The average rating for Rooted In Dishonor based on 2 reviews is 2 stars.has a rating of 2 stars

Review # 1 was written on 2008-05-04 00:00:00
2006was given a rating of 2 stars Hector V
Joe Sandilands and Sir George Jardine are back, and they're in Paris. It's 1927, and numerous cultural icons of the time are present -- from Lindbergh to Josephine Baker to a young crime reporter named Simenon. Joe, in Paris for an Interpol conference, is brought in to help when Sir George, recently retired and thus no longer protected by diplomatic immunity, is found standing over the body of a fellow Englishman in a box at the theater where Baker is performing. The corpse was that of a thoroughly nasty character -- someone who "needed killing" -- and as Joe and his French colleague, Bonnefoye, work to clear Sir George (who really didn't do it, though he might have liked to), they begin to see a pattern in a string of unsolved murders. A character from one of the earlier Sandilands novels turns up with exciting results, and the conclusion is surprising and unexpected, if not completely believable. Barbara Cleverly's Joe Sandilands novels, although they can involve vicious crimes perpetrated on undeserving victims, seem to me to have an essential light-heartedness about them which we don't find in some other excellent series set in the period between the wars. (I'm thinking of those by Charles Todd and Jacqueline Winspear, especially). In Cleverly's books, the British Empire is still the Empire on which the sun never sets, and its representatives still enjoy the self-confidence that brings. Todd's and Winspear's books, with protagonists who are themselves still traumatized by the Great War and who are dealing with situations arising from it, even years later, are excellent reading and perhaps more realistic. But if you like this historical period as much as I do, and need a break from the gloom, Cleverly's books should fit the bill nicely, as will Carola Dunn's Daisy Dalrymple series, which focuses on some of the positive changes brought about by the Great War.

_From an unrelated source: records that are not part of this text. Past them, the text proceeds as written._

(** * Kafka logging block of the Fastly service resource

    A shallow embedding of [fastly/block_fastly_service_v1_logging_kafka.go]:
    the reconciliation pass [Process], the API wrappers [createKafka] and
    [deleteKafka], the read-back [flattenKafka] and the request builders
    [buildCreate] and [buildDelete].

    - A Go value of type [interface{}] is a small tagged union, a
      [map[string]interface{}] is a [gmap string value].
    - The [error] interface is [option error], [None] being nil; a
      function that returns [error] has outcome [Ret tt] for nil and
      [Raise e] otherwise, and a failed type assertion has outcome [Panic].
    - The remote API is a state transformer that answers every call; a
      pass returns its outcome, the new state of the service and the calls
      it issued, oldest first, each with its answer.
    - [SetDiff] (its [Diff] and [Filter]) and the VCL helpers of the
      default handler are declared outside this file of the sources: the
      former are modelled from the specification, the latter are
      parameters of the handler. *)

From stdpp Require Import gmap strings list fin_maps.

Local Open Scope string_scope.
Local Open Scope list_scope.
Local Open Scope Z_scope.

(** ** Dynamic values *)

(** What an [interface{}] field of a block holds: the nil interface, a
    [string], a [bool], an [int] or a [uint]. *)
Inductive value : Type :=
  | VNil
  | VString (s : string)
  | VBool (b : bool)
  | VInt (n : Z)
  | VUint (n : Z).

Global Instance value_eq_dec : EqDecision value.
Proof. solve_decision. Defined.

(** An element of a [schema.Set]: an [interface{}] that is either a
    [map[string]interface{}] or something else. *)
Inductive resource : Type :=
  | RMap (m : gmap string value)
  | ROther (v : value).

Global Instance resource_eq_dec : EqDecision resource.
Proof. solve_decision. Defined.

(** [m[k]] on a Go map: the nil interface when the key is absent. *)
Definition index (m : gmap string value) (k : string) : value :=
  default VNil (m !! k).

(** ** Errors and outcomes *)

(** The values of the [error] interface that reach this file. *)
Inductive error : Type :=
  | HTTPError (StatusCode : Z) (Errors : list string)
      (* *gofastly.HTTPError *)
  | Errorf_type_asserted (r : resource)
      (* fmt.Errorf("resource failed to be type asserted: %+v", resource) *)
  | OtherError (msg : string).
      (* any other error of the API client *)

Global Instance error_eq_dec : EqDecision error.
Proof. solve_decision. Defined.

(** Outcome of a Go computation: a value, a returned error, or a panic. *)
Inductive res (A : Type) : Type :=
  | Ret (a : A)
  | Raise (e : error)
  | Panic.
Arguments Ret {A} a.
Arguments Raise {A} e.
Arguments Panic {A}.

Global Instance res_ret : MRet res := λ A a, Ret a.
Global Instance res_bind : MBind res := λ A B f m,
  match m with
  | Ret a => f a
  | Raise e => Raise e
  | Panic => Panic
  end.

(** Type assertions [v.(string)], [v.(bool)], [v.(int)]: they panic on any
    other dynamic type, the nil interface included. *)
Definition assert_string (v : value) : res string :=
  match v with VString s => Ret s | _ => Panic end.
Definition assert_bool (v : value) : res bool :=
  match v with VBool b => Ret b | _ => Panic end.
Definition assert_int (v : value) : res Z :=
  match v with VInt n => Ret n | _ => Panic end.
(** [x.(map[string]interface{})] *)
Definition assert_map (r : resource) : res (gmap string value) :=
  match r with RMap m => Ret m | ROther _ => Panic end.

(** [uint(n)] for an [int] n on a 64-bit platform. *)
Definition uint (n : Z) : Z := n mod 2 ^ 64.

(** ** Records of the API client *)

Module Kafka.
(** The fields of [gofastly.Kafka] that [flattenKafka] reads. *)
Record t : Type := Build {
  Name : string;
  Topic : string;
  Brokers : string;
  CompressionCodec : string;
  RequiredACKs : string;
  UseTLS : bool;
  TLSCACert : string;
  TLSClientCert : string;
  TLSClientKey : string;
  TLSHostname : string;
  Format : string;
  FormatVersion : Z;
  Placement : string;
  ResponseCondition : string;
  ParseLogKeyvals : bool;
  RequestMaxBytes : Z;
  AuthMethod : string;
  User : string;
  Password : string
}.
End Kafka.

Module DeleteKafkaInput.
Record t : Type := Build {
  ServiceID : string;
  ServiceVersion : Z;
  Name : string
}.
End DeleteKafkaInput.

Module CreateKafkaInput.
(** [Compatibool] is a named [bool]. *)
Record t : Type := Build {
  ServiceID : string;
  ServiceVersion : Z;
  Name : string;
  Brokers : string;
  Topic : string;
  RequiredACKs : string;
  UseTLS : bool;
  CompressionCodec : string;
  TLSCACert : string;
  TLSClientCert : string;
  TLSClientKey : string;
  TLSHostname : string;
  Format : string;
  FormatVersion : Z;
  Placement : string;
  ResponseCondition : string;
  ParseLogKeyvals : bool;
  RequestMaxBytes : Z;
  AuthMethod : string;
  User : string;
  Password : string
}.
End CreateKafkaInput.

Module UpdateKafkaInput.
(** The fields of [gofastly.UpdateKafkaInput] that [Process] writes. The
    pointer fields are options: [None] is the nil pointer, the zero value
    that leaves the attribute out of the request. *)
Record t : Type := Build {
  ServiceID : string;
  ServiceVersion : Z;
  Name : string;
  Brokers : option string;
  Topic : option string;
  RequiredACKs : option string;
  UseTLS : option bool;
  CompressionCodec : option string;
  Format : option string;
  FormatVersion : option Z;
  ResponseCondition : option string;
  Placement : option string;
  TLSCACert : option string;
  TLSHostname : option string;
  TLSClientCert : option string;
  TLSClientKey : option string;
  ParseLogKeyvals : option bool;
  RequestMaxBytes : option Z;
  AuthMethod : option string;
  User : option string;
  Password : option string
}.
End UpdateKafkaInput.

Module VCLLoggingAttributes.
(** The fields of the handler's VCL attributes that [buildCreate] reads.
    The struct is declared with the default handler, outside the sources;
    [formatVersion] is what [uintOrDefault] takes, a [uint] or nil. *)
Record t : Type := Build {
  format : string;
  formatVersion : option Z;
  placement : string;
  responseCondition : string
}.
End VCLLoggingAttributes.

(** A request sent through the [gofastly.Client]. *)
Inductive api_call : Type :=
  | CallDeleteKafka (i : DeleteKafkaInput.t)
  | CallCreateKafka (i : CreateKafkaInput.t)
  | CallUpdateKafka (i : UpdateKafkaInput.t).

(** A request together with the [error] the client answered ([None]: nil). *)
Definition event : Type := api_call * option error.

(** ** flattenKafka *)

(** The map literal built for one endpoint. *)
Definition flatKafka (s : Kafka.t) : gmap string value :=
  list_to_map
    [ ("name", VString (Kafka.Name s));
      ("topic", VString (Kafka.Topic s));
      ("brokers", VString (Kafka.Brokers s));
      ("compression_codec", VString (Kafka.CompressionCodec s));
      ("required_acks", VString (Kafka.RequiredACKs s));
      ("use_tls", VBool (Kafka.UseTLS s));
      ("tls_ca_cert", VString (Kafka.TLSCACert s));
      ("tls_client_cert", VString (Kafka.TLSClientCert s));
      ("tls_client_key", VString (Kafka.TLSClientKey s));
      ("tls_hostname", VString (Kafka.TLSHostname s));
      ("format", VString (Kafka.Format s));
      ("format_version", VUint (Kafka.FormatVersion s));
      ("placement", VString (Kafka.Placement s));
      ("response_condition", VString (Kafka.ResponseCondition s));
      ("parse_log_keyvals", VBool (Kafka.ParseLogKeyvals s));
      ("request_max_bytes", VUint (Kafka.RequestMaxBytes s));
      ("auth_method", VString (Kafka.AuthMethod s));
      ("user", VString (Kafka.User s));
      ("password", VString (Kafka.Password s)) ].

(** [for k, v := range flatKafka { if v == "" { delete(flatKafka, k) } }]:
    the entries are visited once each, in some order, and the visited key
    is deleted from the map being built. *)
Definition prune_step (k : string) (v : value) (acc : gmap string value)
  : gmap string value :=
  if decide (v = VString "") then delete k acc else acc.

Definition prune (m : gmap string value) : gmap string value :=
  map_fold prune_step m m.

Definition flattenKafka (kafkaList : list Kafka.t) : list (gmap string value) :=
  foldl (λ flattened s, flattened ++ [prune (flatKafka s)]) [] kafkaList.


(** ** Set reconciliation *)

Module DiffResult.
Record t : Type := Build {
  Added : list resource;
  Modified : list resource;
  Deleted : list resource
}.
End DiffResult.

Global Instance res_eq_dec {A : Type} `{EqDecision A} : EqDecision (res A).
Proof. solve_decision. Defined.

(** The key extractor that [Process] hands to [NewSetDiff]. *)
Definition nameKey (resource : resource) : res value :=
  match resource with
  | RMap t => Ret (index t "name")
  | ROther _ => Raise (Errorf_type_asserted resource)
  end.

(** Modelled from the spec: part of [SetDiff.Diff], which is not among the
    sources. Every record of a set is paired with its key, in the order of
    the set; the first failed extraction is the outcome. *)
Fixpoint extract_keys (computeKey : resource → res value) (l : list resource)
  : res (list (value * resource)) :=
  match l with
  | [] => Ret []
  | r :: l' =>
      k ← computeKey r;
      kl ← extract_keys computeKey l';
      Ret ((k, r) :: kl)
  end.

(** Modelled from the spec: part of [SetDiff.Diff]. The first record
    stored under key [k], if any. *)
Definition lookup_key (k : value) (kl : list (value * resource)) : option resource :=
  snd <$> find (λ kr, bool_decide (kr.1 = k)) kl.

(** Modelled from the spec: part of [SetDiff.Diff]. The old set has a
    record under the key of [kr], and it is not the record of [kr]. *)
Definition differs_from (oldKeyed : list (value * resource)) (kr : value * resource) : bool :=
  match lookup_key kr.1 oldKeyed with
  | Some o => bool_decide (o ≠ kr.2)
  | None => false
  end.

(** Modelled from the spec: [SetDiff.Diff] (the set-reconciliation utility
    behind [NewSetDiff]) is not among the sources. Following the spec, the
    old and the new records are keyed by the extractor, a failed extraction
    aborts with its error, and the result has three partitions: Added (in
    new, key not in old), Deleted (in old, key not in new) and Modified (in
    both, the records differing). [Process] compares a Modified record with
    the old set, so Modified holds the new records. The partitions keep the
    order of the sets they are taken from. *)
Definition Diff (computeKey : resource → res value) (oldSet newSet : list resource)
  : res DiffResult.t :=
  oldKeyed ← extract_keys computeKey oldSet;
  newKeyed ← extract_keys computeKey newSet;
  Ret {| DiffResult.Added :=
           (filter (λ kr, lookup_key kr.1 oldKeyed = None) newKeyed).*2;
         DiffResult.Modified :=
           (filter (λ kr, differs_from oldKeyed kr) newKeyed).*2;
         DiffResult.Deleted :=
           (filter (λ kr, lookup_key kr.1 newKeyed = None) oldKeyed).*2 |}.

(** Modelled from the spec: part of [SetDiff.Filter]. The first record of
    [oldSet] whose key is [k]. *)
Definition counterpart (computeKey : resource → res value) (k : value)
    (oldSet : list resource) : option resource :=
  find (λ o, bool_decide (computeKey o = Ret k)) oldSet.

(** Modelled from the spec: [SetDiff.Filter] is not among the sources.
    Following the spec, it surfaces only the changed fields of a modified
    record: the fields of [modified] whose value is not the value the old
    record with the same key has for that field. Without such an old record
    there is nothing to surface. *)
Definition Filter (computeKey : resource → res value)
    (modified : gmap string value) (oldSet : list resource) : gmap string value :=
  match computeKey (RMap modified) with
  | Ret k =>
      match counterpart computeKey k oldSet with
      | Some (RMap o) => filter (λ kv, o !! kv.1 ≠ Some kv.2) modified
      | _ => ∅
      end
  | _ => ∅
  end.

(** ** Views of a request *)

Definition call_service (c : api_call) : string :=
  match c with
  | CallDeleteKafka i => DeleteKafkaInput.ServiceID i
  | CallCreateKafka i => CreateKafkaInput.ServiceID i
  | CallUpdateKafka i => UpdateKafkaInput.ServiceID i
  end.

Definition call_version (c : api_call) : Z :=
  match c with
  | CallDeleteKafka i => DeleteKafkaInput.ServiceVersion i
  | CallCreateKafka i => CreateKafkaInput.ServiceVersion i
  | CallUpdateKafka i => UpdateKafkaInput.ServiceVersion i
  end.

Definition call_name (c : api_call) : string :=
  match c with
  | CallDeleteKafka i => DeleteKafkaInput.Name i
  | CallCreateKafka i => CreateKafkaInput.Name i
  | CallUpdateKafka i => UpdateKafkaInput.Name i
  end.

Definition is_delete (c : api_call) : bool :=
  match c with CallDeleteKafka _ => true | _ => false end.
Definition is_create (c : api_call) : bool :=
  match c with CallCreateKafka _ => true | _ => false end.
Definition is_update (c : api_call) : bool :=
  match c with CallUpdateKafka _ => true | _ => false end.

(** The answer to a call is a 404 on a delete: the one error that
    [deleteKafka] turns into success. *)
Definition not_found_on_delete (c : api_call) (e : error) : Prop :=
  is_delete c = true ∧ ∃ errs, e = HTTPError 404 errs.

(** An answered call that does not stop the pass. *)
Definition benign (ev : event) : Prop :=
  match ev.2 with
  | None => True
  | Some e => not_found_on_delete ev.1 e
  end.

Review # 2 was written on 2014-05-09 00:00:00
2006was given a rating of 2 stars Michael Collart
This mystery was OK, entertaining enough so that I really want to give it 2 1/2 stars. I loved the Sandilands mysteries set in India, in large part for the "local color." This one set in Paris left me a bit cold. Joe is a nice enough guy, but not all that interesting (though easy to be around after spending time with Ian Rutledge, Charles Todd's much more troubled WWI-vet-back-as-an-English-policeman). There were many references to a prior story involving Sandilands and two other prominent characters, back in India, but I'd read it too long ago to have anything but the vaguest memory of it. I was confused as to whether an oft-mentioned Parisian street gang was, in fact, involved in the murders under investigation. And I thought the motivation for the Bad Guy Behind All Of It was utterly unbelievable.